Berlusconi, in qualche modo, ci manca anche perché costituiva un avversario estremamente comodo: contro di lui abbiamo fondato giornali e associazioni, abbiamo trovato simpatiche pure persone che, in realtà, disprezzavamo e imbarcato, in coalizioni caravanserraglio, partiti e partitini che non avevano nulla in comune se non l’avversione nei confronti del rivale impresentabile ed estraneo alle regole del confronto democratico. Grazie a lui, siamo riusciti persino a mascherare la frattura storica fra i partiti della sinistra tradizionale e i movimenti civici: uno strappo che risale agli anni Settanta e che da allora non si è mai davvero ricomposto, fino all’esplosione definitiva avvenuta con la nascita del Movimento 5 Stelle e l’inizio di una contrapposizione totale e senza esclusione di colpi fra due mondi che non si possono vedere da circa quarant’anni.
Solo quando l'”uomo nero” è uscito finalmente di scena ci siamo resi conto che noi, in questi vent’anni, non solo non abbiamo costruito quasi niente ma ci siamo progressivamente uniformati ai suoi cliché, mancando di quella cultura mazziniana e di quell’intransigenza azionista il cui ultimo sostenitore è stato il compianto presidente Ciampi, nel dileggio sotterraneo di tanti sedicenti compagni che, al contrario, trovavano eccessive e tendevano a isolare le battaglie di quanti si rifiutavano di accettare uno status quo pericoloso e insostenibile e mettevano in guardia innanzitutto la sinistra dalla propria deriva etica e politica.
Disse Beniamino Andreatta, dopo la prima vittoria di Berlusconi nel ’94, che al giro successivo si sarebbe candidato anche Pippo Baudo e sarebbe stato l’alfiere del centrosinistra: un’analisi aspra, malinconica, come spesso erano le riflessioni lungimiranti di Andreatta, nel cui intento provocatorio tuttavia era racchiuso il senso di un destino cui siamo andati incontro con beata inconsapevolezza e drammatica complicità, assecondando senza battere ciglio una tragicomica autobiografia della Nazione che ha mostrato al mondo i nostri aspetti peggiori e segnato a tal punto un’epoca che adesso facciamo fatica a ripartire.

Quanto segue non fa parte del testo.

(* ===== verification/RevocationFeed.v ===== *)
(** * The revocation feed from the service to a node
    (src/internal/authsvc/revocation.go, src/internal/node/revocation.go)

    The page the service serves, what the node makes of it, and the two running together: the
    service's transactions, requests, answers that are lost, pages applied, the node's store
    closed and opened again, in any order at non-decreasing times, both sides on one clock.  A
    page that arrives is the page that was served: its entries' signatures, JSON and TLS are not
    modelled, only the length of an entry's JSON (a parameter, [None] when signing fails). *)

From S2P Require Import Prelude GoLib Database Intent RevocationStore AuthStore AuthFlow AuthLaws AuthFeed AuthRuns.
From S2P Require Import AuthSteps AuthTransactions AuthProgress.
Open Scope Z_scope.

Definition maxRevocationPageEntries : Z := 256.
(** Of the page the service writes, [{"entries":[],"has_more":false}] empty. *)
Definition maxRevocationPageBytes : Z := 3 * 2 ^ 20.
Definition emptyPageBytes : Z := 31.

(** [signRevocationEntry]'s body, and what [fetchPage] decodes from it. *)
Definition wire (ev : RevocationEvent) : VerifiedUserRevocation :=
  {| Seq := ev_Seq ev; RevocationStore.AccountID := ev_AccountID (ev_row ev);
     RevocationStore.FamilyID := ev_FamilyID (ev_row ev); RevokedAt := ev_RevokedAt (ev_row ev);
     RevokedTokens := map (fun t => {| RevocationStore.TokenID := TokenID t;
                                       RevocationStore.RetainUntil := RetainUntil t |}) (ev_RevokedTokens ev);
     RevocationStore.RevokeTokensIssuedBefore := RevokeTokensIssuedBefore (ev_row ev) |}.

Section Serve.
Context (proto_Size : event_row -> list RevokedToken -> Z).
(** [len(json.Marshal(entry))] of the signed entry *)
Context (entry_len : RevocationEvent -> option Z).

(** The loop of [serveRevocations]: the entries of the page, and whether it was cut short. *)
Fixpoint pack (events : list RevocationEvent) (entries : list RevocationEvent) (pageBytes : Z)
    : result auth_error (list RevocationEvent * bool) :=
  match events with
  | [] => Ok (entries, false)
  | event :: events =>
      match entry_len event with
      | None => Err (ErrInvalid "signing failed")
      | Some n =>
          let separatorBytes := if bool_decide (entries = []) then 0 else 1 in
          if maxRevocationPageBytes <? pageBytes + separatorBytes + n then
            if bool_decide (entries = []) then Err (ErrInvalid "revocation entry exceeds page limit")
            else Ok (entries, true)
          else pack events (entries ++ [event]) (pageBytes + separatorBytes + n)
      end
  end.

(** A valid request's answer. *)
Definition serveRevocations (since limit now : Z) : DB (list RevocationEvent * bool) :=
  if (since <? 0) || (limit <? 1) || (maxRevocationPageEntries <? limit)
  then throw (ErrInvalid "invalid_request")
  else
    page ← PageAfter proto_Size since limit (unix now);
    packed ← lift (pack page.1 [] emptyPageBytes);
    mret (packed.1, page.2 || packed.2).
End Serve.

(** ** The node's checks of a page it received *)

Fixpoint advancing (previous : Z) (entries : list VerifiedUserRevocation) : bool :=
  match entries with
  | [] => true
  | e :: entries => (previous <? Seq e) && advancing (Seq e) entries
  end.

Definition fetchPage (checkpoint : Z) (entries : list VerifiedUserRevocation)
    : result revocation_error (list VerifiedUserRevocation) :=
  if maxRevocationPageEntries <? Z.of_nat (length entries)
  then Err (ErrInvalidPage "revocation page has too many entries")
  else if negb (advancing checkpoint entries)
  then Err (ErrInvalidPage "revocation sequence did not advance")
  else match validateUserRevocationPage entries checkpoint with
       | Err e => Err e
       | Ok _ => Ok entries
       end.

(** ** The service and a node *)

Record feed_state := {
  auth : auth_tables;
  node : UserRevocationStore;
  (** the answer on its way to the node, or being applied: [has_more] with it *)
  answer : option (list VerifiedUserRevocation * bool)
}.

Section System.
Context `{IntentCrypto}.
Context (proto_Size : event_row -> list RevokedToken -> Z).
Context (entry_len : RevocationEvent -> option Z).
Context (keyID : string) (Sign : SessionBody -> option string).

Inductive feed_step (now : Z) : feed_state -> feed_state -> Prop :=
| step_auth op r a a' n p : op_ok op a -> outcome (auth_prog proto_Size keyID Sign op now) a r a' ->
    feed_step now {| auth := a; node := n; answer := p |} {| auth := a'; node := n; answer := p |}
| step_serve a r a' n : outcome (serveRevocations proto_Size entry_len (Checkpoint n) maxRevocationPageEntries now) a r a' ->
    feed_step now {| auth := a; node := n; answer := None |}
      {| auth := a'; node := n;
         answer := match r with Ok (evs, more) => Some (map wire evs, more) | Err _ => None end |}
| step_lost a n p : feed_step now {| auth := a; node := n; answer := p |} {| auth := a; node := n; answer := None |}
| step_apply a n p more verifiedAt sql entries : fetchPage (Checkpoint n) p = Ok entries -> verifiedAt <= unix now ->
    feed_step now {| auth := a; node := n; answer := Some (p, more) |}
      {| auth := a; node := store_step (Ev_apply entries verifiedAt sql) (unix now) n; answer := None |}
| step_close a n p : feed_step now {| auth := a; node := n; answer := p |}
    {| auth := a; node := store_step Ev_close (unix now) n; answer := None |}
| step_open a n p : feed_step now {| auth := a; node := n; answer := p |}
    {| auth := a; node := store_step Ev_reopen (unix now) n; answer := None |}.

(** Both start empty at [t0]. *)
Inductive feed_runs (t0 : Z) : Z -> feed_state -> Prop :=
| feed_start : feed_runs t0 t0
    {| auth := empty_auth; node := OpenUserRevocationStore (unix t0) empty_tables; answer := None |}
| feed_stepped t st now st' : feed_runs t0 t st -> t <= now -> feed_step now st st' -> feed_runs t0 now st'.
End System.

(** ** A poll with no failure (revocation.go, [pollOnce])

    Pages are asked for, applied and, as long as more follow, asked for again; [None] when the
    fuel is out.  The callback's part is in RevocationSystem.v. *)
Section Poll.
Context (proto_Size : event_row -> list RevokedToken -> Z).
Context (entry_len : RevocationEvent -> option Z).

E il punto è che i primi a non stimare Andreatta non erano i berlusconiani, la cui antipatia nei confronti della sua anima ulivista, come del resto verso quella di Prodi, è nota e abbastanza scontata; erano, più che mai, gli stessi finti compagni, berlusconizzatisi con l’andare del tempo, che prima hanno infranto il sogno liberale di Occhetto e poi quello europeista dei fondatori dell’Ulivo, preferendo il cedimento, la resa culturale e una recita stantia che si è conclusa, dopo tanti anni di sentimenti contrastanti, inseguimenti e un continuo uniformarsi, con la suprema ipocrisia di una predicazione progressista seguita da un’azione più berlusconiana del berlusconismo rampante degli anni d’oro. Cuore a sinistra e portafoglio a destra, le parole di papa Francesco e gli atti di chi, sostanzialmente, si preoccupa poco o nulla della dignità umana e delle ragioni della vita stessa. Così si è persa un’intera generazione e così si è formata la successiva, all’insegna di una sorta di anti-politica d’élite di cui oggi stiamo pagando a caro prezzo le conseguenze.
Per tutti questi motivi, in occasione dell’ottantesimo compleanno dell’ex Cavaliere, siamo costretti ad ammettere che sì, almeno un po’ lo rimpiangiamo, in quanto se non altro era più autentico dei suoi successori. E questa è la nostra peggiore sconfitta: collettiva e senza possibilità d’appello.